Barquero!
1970
Gordon Douglas
Avec : Lee Van Cleef, Warren Oates, Forrest Tucker, Mariette Harley
Tel Bayard, le chevalier sans peur et sans reproche qui interdit, seul, en 1504, l’accès au pont de Garigliano à toute une armée, Travis (Lee Van Cleef) fait face, quasi-seul, à une armée d’outlaws sanguinaires et leur interdit de traverser une rivière, buté, borné, burné. Lee Van Cleef a les biscottos d’un chevalier, il a la lance des chevaliers (un interminable fusil de précision) prend la défense des faibles et porte un nom aux consonances moyenâgeuses. Face à lui, Remy (Warren Oates) et Marquette (Kerwin Mathews) aux noms qui fleurent bon également la vieille Europe, trépignent, jurent et s’énervent. Warren Oates est sapé comme le Prince Noir, le Bad Guy par excellence mais qui n’a pas totalement abandonné sa morale chevaleresque, en témoigne cette scène du massacre inaugural où il contrecarre le viol d’une habitante par l’un de ses hommes en tuant à la fois son mercenaire et sa (présumée) victime. On peut-être assassin de masse et ne pas prendre l'honneur des dames à la légère.
Mais avant d’en arriver là, à cette révélation d’un archétype par son contraire, Travis était l’outcast, le mec pas intégré, le type qui profite du poncif de la communauté en marche sans vraiment en faire partie. Il était Charon, faisant passer les colons de l’enfer de la civilisation au paradis promis des terres vierges et inexplorées de l’Ouest, alors même que certains (le révérend) envisagent une topologie exactement inverse, le paradis étant la civilisation en avant et l’enfer le monde des sauvages et des outlaws. La symbolique se précise pourtant lorsque Remy arrive avec sa horde sauvage par le mauvais coté de la civilisation, style cancer des colons. Travis devient alors bel et bien le gardien de ce paradis face aux foudres de l’enfer, même si d’une part les colons qui l’accompagnent sont eux-mêmes un poil corrompus, et si le lieu géographique de l’enfer évolue au gré de l’histoire et des transferts de population en barge ou en radeau. Dans tout ça, Warren Oates fait du Warren Oates, pète les plombs, tue symboliquement la rivière, mère nourricière mais castratrice du fait qu’elle l’empêche d’atteindre son but, et Lee Van Cleef fait du Lee Van Cleef, c'est-à-dire qu’il fume sa pipe en plissant des yeux, et ça suffit, bordel de merde, à en faire l'un des acteurs de western les plus marquants de toute l’histoire du cinéma.

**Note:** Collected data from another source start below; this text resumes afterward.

Lemma depthOf_mono v w : is_u64 v → is_u64 w → v ≤ w → (depthOf v ≤ depthOf w)%nat.
Proof.
  intros Hv Hw Hle. unfold depthOf. rewrite !Depth_log2_up by done.
  pose proof (Z.log2_up_le_mono v w Hle). pose proof (Z.log2_up_nonneg v). lia.
Qed.

(** ** Vectorised hashing *)

Section vector.
Context `{Sha256} `{!Gohashtree} `{!GoRuntime}.

Lemma hashPairs_drop m l : hashPairs (drop (2 * m) l) = drop m (hashPairs l).
Proof.
  revert l. induction m as [|m IH]; intros l; [done|]. replace (2 * S m)%nat with (S (S (2 * m))) by lia.
  destruct l as [|a [|b l]]; [done|cbn; done|]. cbn [drop hashPairs]. apply IH.
Qed.
Lemma hashPairs_take m l : hashPairs (take (2 * m) l) = take m (hashPairs l).
Proof.
  revert l. induction m as [|m IH]; intros l; [done|]. replace (2 * S m)%nat with (S (S (2 * m))) by lia.
  destruct l as [|a [|b l]]; [done..|]. cbn [take hashPairs]. by rewrite IH.
Qed.

Lemma hashInto_spec out off chunks :
  Nat.Even (length chunks) → (off + length chunks / 2 ≤ length out)%nat →
  hashInto out off chunks = Ret (take off out ++ hashPairs chunks ++ drop (off + length chunks / 2) out).
Proof.
  intros He Hl. unfold hashInto. rewrite gohashtreeHash_even by (done || rewrite length_drop; lia).
  cbn. by rewrite drop_drop.
Qed.

(** What job [j] writes: the digests [j * g] up to [(j + 1) * g], or to the end. *)
Definition inJob (n g total j k : nat) : Prop :=
  (j * g ≤ k < if (j =? n)%nat then total else (j + 1) * g)%nat.

Lemma hashJob_spec input n g j out :
  Nat.Even (length input) → (n * g ≤ length input / 2)%nat → (j ≤ n)%nat → length out = (length input / 2)%nat →
  ∃ out', hashJob input n g j out = Ret out' ∧ length out' = length out ∧
    ∀ k, (k < length out)%nat → out' !! k = hashPairs input !! k ∨ (out' !! k = out !! k ∧ ¬ inJob n g (length out) j k).
Proof.
  intros He Hng Hj Hout. unfold hashJob, inJob.
  assert (length (hashPairs input) = length out) as Hhp by (by rewrite length_hashPairs).
  assert (∀ m, hashInto out (j * g) (take (2 * m) (drop (2 * (j * g)) input)) =
    Ret (take (j * g) out ++ take m (drop (j * g) (hashPairs input)) ++
         drop (j * g + Nat.min m (length out - j * g)) out)) as Hinto.
  { intros m. destruct He as [e He]. assert (length input / 2 = e)%nat as Hl2 by (rewrite He, Nat.mul_comm; apply Nat.div_mul; lia).
    assert (length (take (2 * m) (drop (2 * (j * g)) input)) = 2 * Nat.min m (length out - j * g))%nat as Hlen.
    { rewrite length_take, length_drop, He. lia. }
    rewrite hashInto_spec; rewrite Hlen; [|by eexists|rewrite (Nat.mul_comm 2 (Nat.min _ _)), Nat.div_mul by lia; nia].
    rewrite (Nat.mul_comm 2 (Nat.min _ _)), Nat.div_mul by lia. by rewrite hashPairs_take, hashPairs_drop. }
  assert (∀ m k, (j * g ≤ length out)%nat → (k < length out)%nat →
    (take (j * g) out ++ take m (drop (j * g) (hashPairs input)) ++
         drop (j * g + Nat.min m (length out - j * g)) out) !! k = hashPairs input !! k ∨
    (take (j * g) out ++ take m (drop (j * g) (hashPairs input)) ++
         drop (j * g + Nat.min m (length out - j * g)) out) !! k = out !! k ∧ ¬ (j * g ≤ k < j * g + m)%nat) as Hlook.
  { intros m k Hjg Hk. destruct (decide (k < j * g)%nat).
    - right. rewrite lookup_app_l by (rewrite length_take; lia). rewrite lookup_take_lt by lia. split; [done|lia].
    - rewrite lookup_app_r by (rewrite length_take; lia). rewrite length_take, Nat.min_l by lia.
      destruct (decide (k - j * g < m)%nat).
      + left. rewrite lookup_app_l by (rewrite length_take, length_drop; lia).
        rewrite lookup_take_lt, lookup_drop by lia. f_equal. lia.
      + right. rewrite lookup_app_r by (rewrite length_take, length_drop; lia).
        rewrite length_take, length_drop, Hhp, lookup_drop. split; [|lia]. f_equal. lia. }
  assert (∀ m, (j * g ≤ length out)%nat → length (take (j * g) out ++ take m (drop (j * g) (hashPairs input)) ++
         drop (j * g + Nat.min m (length out - j * g)) out) = length out) as Hlength.
  { intros m Hjg. rewrite !length_app, !length_take, !length_drop, Hhp. lia. }
  assert (j * g ≤ length out)%nat as Hjg by nia.
  destruct (j =? n)%nat eqn:Ej.
  - apply Nat.eqb_eq in Ej as ->. replace (n * 2 * g)%nat with (2 * (n * g))%nat by lia.
    pose proof (Hinto (length input)) as Hi. rewrite take_ge in Hi by (rewrite length_drop; lia).
    eexists. split; [exact Hi|]. split; [by apply Hlength|]. intros k Hk.
    destruct (Hlook (length input) k Hjg Hk) as [?|[? Hn]]; [by left|right]. split; [done|].
    assert (length input / 2 ≤ length input)%nat by (apply Nat.Div0.div_le_upper_bound; lia). lia.
  - replace (j * 2 * g)%nat with (2 * (j * g))%nat by lia.
    eexists. split; [exact (Hinto g)|]. split; [by apply Hlength|]. intros k Hk.
    destruct (Hlook g k Hjg Hk) as [?|[? Hn]]; [by left|right]. split; [done|]. lia.
Qed.

(** All jobs together, in any order. *)
Lemma hashJobs_spec input n g jobs out :
  Nat.Even (length input) → (n * g ≤ length input / 2)%nat → Forall (λ j, j ≤ n)%nat jobs → length out = (length input / 2)%nat →
  ∃ out', foldl (λ out j, o <-? out;; hashJob input n g j o) (Ret out) jobs = Ret out' ∧ length out' = length out ∧
    ∀ k, (k < length out)%nat → out' !! k = hashPairs input !! k ∨
      (out' !! k = out !! k ∧ ∀ j, j ∈ jobs → ¬ inJob n g (length out) j k).
Proof.
  intros He Hng Hjobs. revert out. induction Hjobs as [|j jobs Hj _ IH]; intros out Hout; cbn [foldl].
  { exists out. split_and!; [done|done|]. intros k _. right. split; [done|set_solver]. }
  destruct (hashJob_spec input n g j out) as (out1 & Hjob & Hl1 & Hk1); try done. cbn [obind]. rewrite Hjob.
  destruct (IH out1) as (out' & Hfold & Hl' & Hk'); [congruence|]. exists out'. split_and!; [done|congruence|].
  intros k Hk. destruct (Hk' k) as [?|[Hsame Hno]]; [congruence|by left|]. rewrite Hl1 in Hno.
  destruct (Hk1 k Hk) as [?|[Hsame1 Hno1]]; [left; congruence|right]. split; [congruence|].
  intros j' [->|Hj']%elem_of_cons; [done|by apply Hno].
Qed.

Avec sa barge, Lee Van Cleef bâtit également un point de passage entre le western américain et le western européen. Comme le dit Tavernier en bonus, Gordon Douglas absorbe les influences sans maugréer, digère le tout et en ressort un produit fini pas dénué de qualités. Les thèmes de la frontière en mouvement et de la civilisation en marche cohabitent joyeusement avec la violence à outrance et l’absence de morale des outlaws, sans bien sûr que cohabiter signifie se compléter. Le tout paraît en effet un poil bancal, la violence al’italiana semblant plaquée par effet de mode sans le cynisme transalpin qui relève habituellement la sauce, et les grands mythes américains en paraissent du coup superficiels. Mais peu importe, malgré une légère baisse de rythme au milieu, le film tient fort heureusement bien le coup, à l’aide également d’une bonne musique et de seconds rôles très bien construits, comme le français Marquette et son dandysme de façade, l’homme des bois Mountain Phil (Forrest Tucker) et sa truculente bonhommie mangeuse de fourmis et l’énigmatique Anna Hall (Mariette Harley) femme intelligente, libre et cultivée, qui va chercher encore plus loin que Bayard ou Charon pour qualifier Lee Van Cleef, en le traitant purement et simplement d’homme préhistorique. A voir ou revoir pour ceux qui auraient jugé la chose un peu précipitamment à l’époque de sa sortie.